AMIA blasts Trump administration’s ‘history of delay’ with Common Rule implementation

The Trump administration proposed another delay to updates to the Common Rule, a research regulation with several key health IT provisions that has been repeatedly postponed since Trump took office.

In a proposed rule (PDF) issued by the Department of Health and Human Services (HHS) along with 15 other federal agencies last week, the administration planned to delay all but three provisions of the Federal Policy for the Protection of Human Subjects, known as the Common Rule, for another six months.

Although the American Medical Informatics Association has previously advocated for a January 2019 implementation date, the organization expressed concern that regulators would continue delaying the rule without a July effective date.

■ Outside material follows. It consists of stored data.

(* ===== verification/Gin.v ===== *)
(** * Requests and responses

    The gateway's handlers work on a [*gin.Context].  Gin is not part of the
    repository: the context is a parameter, the class [Gin], with the methods
    that the handlers call; [GinLaws] is their documented behaviour.  The data
    that handlers pass through a context ([c.Set], [c.Get]) and put into a
    response are the types [any] and [json]; [APIKey] is
    [src/internal/models/api_key.go].

    A handler is a computation on the context and on the state of the component
    it works with; [next] is what [c.Next()] runs, the rest of the chain. *)

From S2P Require Import Prelude.

(** A [uuid.UUID] is its text; [uuid_Nil] is the zero one. *)
Definition uuid_Nil : string := "00000000-0000-0000-0000-000000000000".

Record APIKey := {
  ID : string;
  KeyHash : string;
  key_Name : string;
  CreatedBy : string;
  Tier : string;
  IsActive : bool;
  CreatedAt : time;
  LastUsedAt : option time
}.

Inductive any :=
  | AKey (k : option APIKey)     (* *models.APIKey *)
  | AUuid (id : string)          (* uuid.UUID *)
  | AStr (s : string)            (* string *)
  | ANum (n : Z)                 (* float64, a whole number of JSON *)
  | AInt (n : Z)                 (* int64 *)
  | AFloat (x : Z)               (* float64, as in the file [Float64] *)
  | ATime (t : time)             (* time.Time *)
  | ANil                         (* nil *)
  | AOther.                      (* any other dynamic type *)

#[export] Instance APIKey_eq_dec : EqDecision APIKey.
Proof. solve_decision. Defined.

#[export] Instance any_eq_dec : EqDecision any.
Proof. solve_decision. Defined.

(** The values that a response carries.  The order of the fields of an object
    is not significant. *)

#[warnings="-register-all"] Inductive json :=
  | JNull
  | JStr (s : string)
  | JInt (n : Z)
  | JFloat (x : Z)               (* a float64, as in the file [Float64] *)
  | JBool (b : bool)
  | JTime (t : time)
  | JArr (items : list json)
  | JObj (fields : list (string * json)).

(** A field of an object. *)
Definition field (k : string) (j : json) : option json :=
  match j with
  | JObj fields => snd <$> List.find (λ p, String.eqb p.1 k) fields
  | _ => None
  end.

(** [gin.H{"error": msg}]. *)
Definition error_body (msg : string) : json := JObj [("error", JStr msg)].

Class Gin (C : Type) := {
  GetHeader : string → C → string;          (* a header of the request *)
  ClientIP : C → string;
  req_Method : C → string;
  URL_Path : C → string;                    (* [c.Request.URL.Path] *)
  Param : string → C → string;              (* a parameter of the matched route *)
  Query : string → C → string;              (* a parameter of the query string *)
  Status : C → Z;                           (* [c.Writer.Status()] *)
  Get : string → C → option any;            (* [c.Get] *)
  Set_ : string → any → C → C;              (* [c.Set] *)
  Header : string → string → C → C;         (* set a header of the response *)
  JSON : Z → json → C → C;
  Abort : C → C;
  AbortWithStatus : Z → C → C;
  SetRequestHeader : string → string → C → C;
  SetRequestURL : string → string → C → C;  (* scheme and host of [c.Request.URL] *)
  SetRequestHost : string → C → C;          (* [c.Request.Host] *)
  WriteHeader : Z → C → C;                  (* [c.Writer.WriteHeader] *)
  Write : string → C → C                    (* [c.Writer.Write] *)
}.

(** [c.ShouldBindJSON(&req)] for a struct type [Req]: the decoded and validated
    body, or the text of the error. *)
Class Bind (C Req : Type) := ShouldBindJSON : C → Req + string.

(** What can be seen of a response: whether it is written, the headers set so
    far, and whether the rest of the chain is to be skipped. *)
Class GinLaws (C : Type) `{Gin C} := {
  Written : C → bool;
  ResponseHeader : string → C → string;
  IsAborted : C → bool;

  Get_Set k k' v c : Get k (Set_ k' v c) = if decide (k = k') then Some v else Get k c;
  Get_Header k h v c : Get k (Header h v c) = Get k c;
  GetHeader_Set h k v c : GetHeader h (Set_ k v c) = GetHeader h c;
  GetHeader_Header h h' v c : GetHeader h (Header h' v c) = GetHeader h c;
  GetHeader_JSON h code j c : GetHeader h (JSON code j c) = GetHeader h c;
  GetHeader_Abort h c : GetHeader h (Abort c) = GetHeader h c;
  GetHeader_AbortWithStatus h code c : GetHeader h (AbortWithStatus code c) = GetHeader h c;
  Method_Set k v c : req_Method (Set_ k v c) = req_Method c;
  Method_Header h v c : req_Method (Header h v c) = req_Method c;
  Param_Set x k v c : Param x (Set_ k v c) = Param x c;
  Query_Set x k v c : Query x (Set_ k v c) = Query x c;
  ClientIP_Set k v c : ClientIP (Set_ k v c) = ClientIP c;
  ClientIP_Header h v c : ClientIP (Header h v c) = ClientIP c;

  ResponseHeader_Header h h' v c :
    v ≠ "" → ResponseHeader h (Header h' v c) = if decide (h = h') then v else ResponseHeader h c;
  ResponseHeader_JSON h code j c : h ≠ "Content-Type" → ResponseHeader h (JSON code j c) = ResponseHeader h c;
  ResponseHeader_Set h k v c : ResponseHeader h (Set_ k v c) = ResponseHeader h c;
  ResponseHeader_AbortWithStatus h code c : ResponseHeader h (AbortWithStatus code c) = ResponseHeader h c;
  ResponseHeader_Abort h c : ResponseHeader h (Abort c) = ResponseHeader h c;

  Written_Header h v c : Written (Header h v c) = Written c;
  Written_Abort c : Written (Abort c) = Written c;
  Get_Abort k c : Get k (Abort c) = Get k c;
  Get_JSON k code j c : Get k (JSON code j c) = Get k c;
  Get_AbortWithStatus k code c : Get k (AbortWithStatus code c) = Get k c;
  Written_Set k v c : Written (Set_ k v c) = Written c;
  Status_JSON code j c : Written c = false → Status (JSON code j c) = code;
  Status_JSON_written code j c : Written c = true → Status (JSON code j c) = Status c;
  Status_Abort c : Status (Abort c) = Status c;
  IsAborted_Abort c : IsAborted (Abort c) = true;
  Status_AbortWithStatus code c : Written c = false → Status (AbortWithStatus code c) = code;
  IsAborted_AbortWithStatus code c : IsAborted (AbortWithStatus code c) = true
}.

(** What writing through [c.Writer] does, and that changing the request for the
    backend does not touch the response or the path. *)
Class GinWriterLaws (C : Type) `{GinLaws C} := {
  Status_WriteHeader code c : Written c = false → 0 < code → Status (WriteHeader code c) = code;
  Status_Write s c : Status (Write s c) = Status c;
  Written_SetRequestHeader h v c : Written (SetRequestHeader h v c) = Written c;
  Written_SetRequestURL scheme host c : Written (SetRequestURL scheme host c) = Written c;
  Written_SetRequestHost host c : Written (SetRequestHost host c) = Written c;
  Path_Header h v c : URL_Path (Header h v c) = URL_Path c;
  Path_SetRequestHeader h v c : URL_Path (SetRequestHeader h v c) = URL_Path c;
  Path_SetRequestURL scheme host c : URL_Path (SetRequestURL scheme host c) = URL_Path c;
  Path_SetRequestHost host c : URL_Path (SetRequestHost host c) = URL_Path c
}.

(** A property that handlers do not change while they answer: one of the
    request, or a trivial one. *)
Record request_property {C} `{Gin C} (Q : C → Prop) : Prop := {
  rp_Set k v c : Q c → Q (Set_ k v c);
  rp_Header h v c : Q c → Q (Header h v c);
  rp_JSON code j c : Q c → Q (JSON code j c);
  rp_Abort c : Q c → Q (Abort c);
  rp_AbortWithStatus code c : Q c → Q (AbortWithStatus code c)
}.

Lemma request_header {C} `{GinLaws C} (h : string) (P : string → Prop) : request_property (λ c, P (GetHeader h c)).
Proof.
  split; intros; by rewrite ?GetHeader_Set, ?GetHeader_Header, ?GetHeader_JSON, ?GetHeader_Abort,
    ?GetHeader_AbortWithStatus.
Qed.

(** ** Computations on the context and on a component *)

Section lift.
Context {C W : Type}.

(** An operation on the context alone. *)
Definition on_ctx (f : C → C) : Comp (C * W) unit := λ '(c, w), ((f c, w), Ret tt).

Definition get_ctx : Comp (C * W) C := λ s, (s, Ret s.1).

(** A call of the component. *)
Definition on_comp {A} (m : Comp W A) : Comp (C * W) A := λ '(c, w),
  let '(w, a) := m w in ((c, w), a).

(** A handler that works on a part of the state. *)
Definition zoom {S A} (get : W → S) (put : S → W → W) (m : Comp (C * S) A) : Comp (C * W) A := λ '(c, w),
  let '((c, s), a) := m (c, get w) in ((c, put s w), a).

Lemma zoom_step {S A} (get : W → S) (put : S → W → W) (m : Comp (C * S) A) (c c' : C) (w : W) (s : S) (o : go A) :
  m (c, get w) = ((c', s), o) → zoom get put m (c, w) = ((c', put s w), o).
Proof. intros Hm. unfold zoom. by rewrite Hm. Qed.

Lemma on_comp_step {A} (m : Comp W A) (c : C) (w w' : W) (o : go A) :
  m w = (w', o) → on_comp m (c, w) = ((c, w'), o).
Proof. intros Hm. unfold on_comp. by rewrite Hm. Qed.
End lift.

(** ** A context for witnesses *)

Record ctx := {
  x_req : gmap string string;
  x_ip : string;
  x_method : string;
  x_path : string;
  x_params : gmap string string;
  x_query : gmap string string;
  x_json : json;                 (* the body of the request *)
  x_keys : gmap string any;
  x_headers : gmap string string;
  x_status : Z;
  x_written : bool;
  x_body : list json;
  x_aborted : bool
}.

Definition new_ctx (ip : string) (req : gmap string string) : ctx := {|
  x_req := req; x_ip := ip; x_method := "GET"; x_path := "/"; x_params := ∅; x_query := ∅; x_json := JNull; x_keys := ∅; x_headers := ∅;
  x_status := 200; x_written := false; x_body := []; x_aborted := false |}.

Definition x_write_header (code : Z) (c : ctx) : ctx := {|
  x_req := x_req c; x_ip := x_ip c; x_method := x_method c; x_path := x_path c;
  x_params := x_params c; x_query := x_query c; x_json := x_json c; x_keys := x_keys c; x_headers := x_headers c;
  x_status := if x_written c then x_status c else code; x_written := x_written c;
  x_body := x_body c; x_aborted := x_aborted c |}.

Definition x_write_now (c : ctx) : ctx := {|
  x_req := x_req c; x_ip := x_ip c; x_method := x_method c; x_path := x_path c;
  x_params := x_params c; x_query := x_query c; x_json := x_json c; x_keys := x_keys c; x_headers := x_headers c;
  x_status := x_status c; x_written := true; x_body := x_body c; x_aborted := x_aborted c |}.

Definition x_put_body (j : json) (c : ctx) : ctx := {|
  x_req := x_req c; x_ip := x_ip c; x_method := x_method c; x_path := x_path c;
  x_params := x_params c; x_query := x_query c; x_json := x_json c; x_keys := x_keys c; x_headers := x_headers c;
  x_status := x_status c; x_written := true; x_body := x_body c ++ [j]; x_aborted := x_aborted c |}.

Definition x_abort (c : ctx) : ctx := {|
  x_req := x_req c; x_ip := x_ip c; x_method := x_method c; x_path := x_path c;
  x_params := x_params c; x_query := x_query c; x_json := x_json c; x_keys := x_keys c; x_headers := x_headers c;
  x_status := x_status c; x_written := x_written c; x_body := x_body c; x_aborted := true |}.

#[export] Instance ctx_gin : Gin ctx := {|
  Status := x_status;
  URL_Path := x_path;
  Param k c := default "" (x_params c !! k);
  Query k c := default "" (x_query c !! k);
  GetHeader h c := default "" (x_req c !! h);
  ClientIP := x_ip;
  req_Method := x_method;
  Get k c := x_keys c !! k;
  Set_ k v c := {|
    x_req := x_req c; x_ip := x_ip c; x_method := x_method c; x_path := x_path c;
    x_params := x_params c; x_query := x_query c; x_json := x_json c; x_keys := <[k := v]> (x_keys c);
    x_headers := x_headers c; x_status := x_status c; x_written := x_written c; x_body := x_body c;
    x_aborted := x_aborted c |};
  Header h v c := {|
    x_req := x_req c; x_ip := x_ip c; x_method := x_method c; x_path := x_path c;
    x_params := x_params c; x_query := x_query c; x_json := x_json c; x_keys := x_keys c;
    x_headers := if decide (v = "") then delete h (x_headers c) else <[h := v]> (x_headers c);
    x_status := x_status c; x_written := x_written c; x_body := x_body c; x_aborted := x_aborted c |};
  JSON code j c := x_put_body j (x_write_header code c);
  Abort := x_abort;
  AbortWithStatus code c := x_abort (x_write_now (x_write_header code c));
  SetRequestHeader h v c := {|
    x_req := <[h := v]> (x_req c); x_ip := x_ip c; x_method := x_method c; x_path := x_path c;
    x_params := x_params c; x_query := x_query c; x_json := x_json c; x_keys := x_keys c;
    x_headers := x_headers c; x_status := x_status c; x_written := x_written c; x_body := x_body c;
    x_aborted := x_aborted c |};
  SetRequestURL scheme host c := {|
    x_req := <[":scheme" := scheme]> (<[":authority" := host]> (x_req c)); x_ip := x_ip c; x_method := x_method c; x_path := x_path c;
    x_params := x_params c; x_query := x_query c; x_json := x_json c;
    x_keys := x_keys c; x_headers := x_headers c; x_status := x_status c; x_written := x_written c;
    x_body := x_body c; x_aborted := x_aborted c |};
  SetRequestHost host c := {|
    x_req := <[":host" := host]> (x_req c); x_ip := x_ip c; x_method := x_method c; x_path := x_path c;
    x_params := x_params c; x_query := x_query c; x_json := x_json c; x_keys := x_keys c;
    x_headers := x_headers c; x_status := x_status c; x_written := x_written c; x_body := x_body c;
    x_aborted := x_aborted c |};
  WriteHeader := x_write_header;
  Write s := x_put_body (JStr s)
|}.

#[local] Obligation Tactic := intros; simpl in *; repeat (case_decide || simplify_map_eq); try done.

#[export] Program Instance ctx_gin_laws : GinLaws ctx := {|
  Written := x_written;
  ResponseHeader h c := default "" (x_headers c !! h);
  IsAborted := x_aborted
|}.
Next Obligation. by rewrite H. Qed.
Next Obligation. by rewrite H. Qed.
Next Obligation. by rewrite H. Qed.

#[export] Program Instance ctx_writer_laws : GinWriterLaws ctx := {| Status_Write _ _ := eq_refl |}.
Next Obligation. by rewrite H. Qed.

“This Administration’s history of delay hangs over this NPRM like an ominous cloud,” Jeff Smith, vice president of public policy said in a statement.

RELATED: HHS issues 6-month delay to Common Rule implementation

The Obama-era updates, finalized just one day before President Trump took office, were stymied by an immediate regulatory freeze. A January 2018 implementation date was later delayed six months to July 19. Under the proposed rule, researchers could take advantage of three “burden-reducing provisions” beginning this July, but implementation of the remainder of the rule would be delayed.

The health IT updates to the regulation, ones that would allow researchers to obtain broad consent from patients for data generated by wearable devices to give researchers access to EHR data for low-risk studies on quality care, were not among the three provisions with an earlier start date. 

Smith argued that proceeding with a July 19 effective date would allow prepared researchers to move forward with provisions “meant to enable a learning health system through the supplemental use of EHR data.”

“AMIA strongly opposes the NPRM’s alternative proposals to delay both the general effective and compliance date to January 2019 and we reject any notion that further delay beyond January 2019 is necessary,” he added.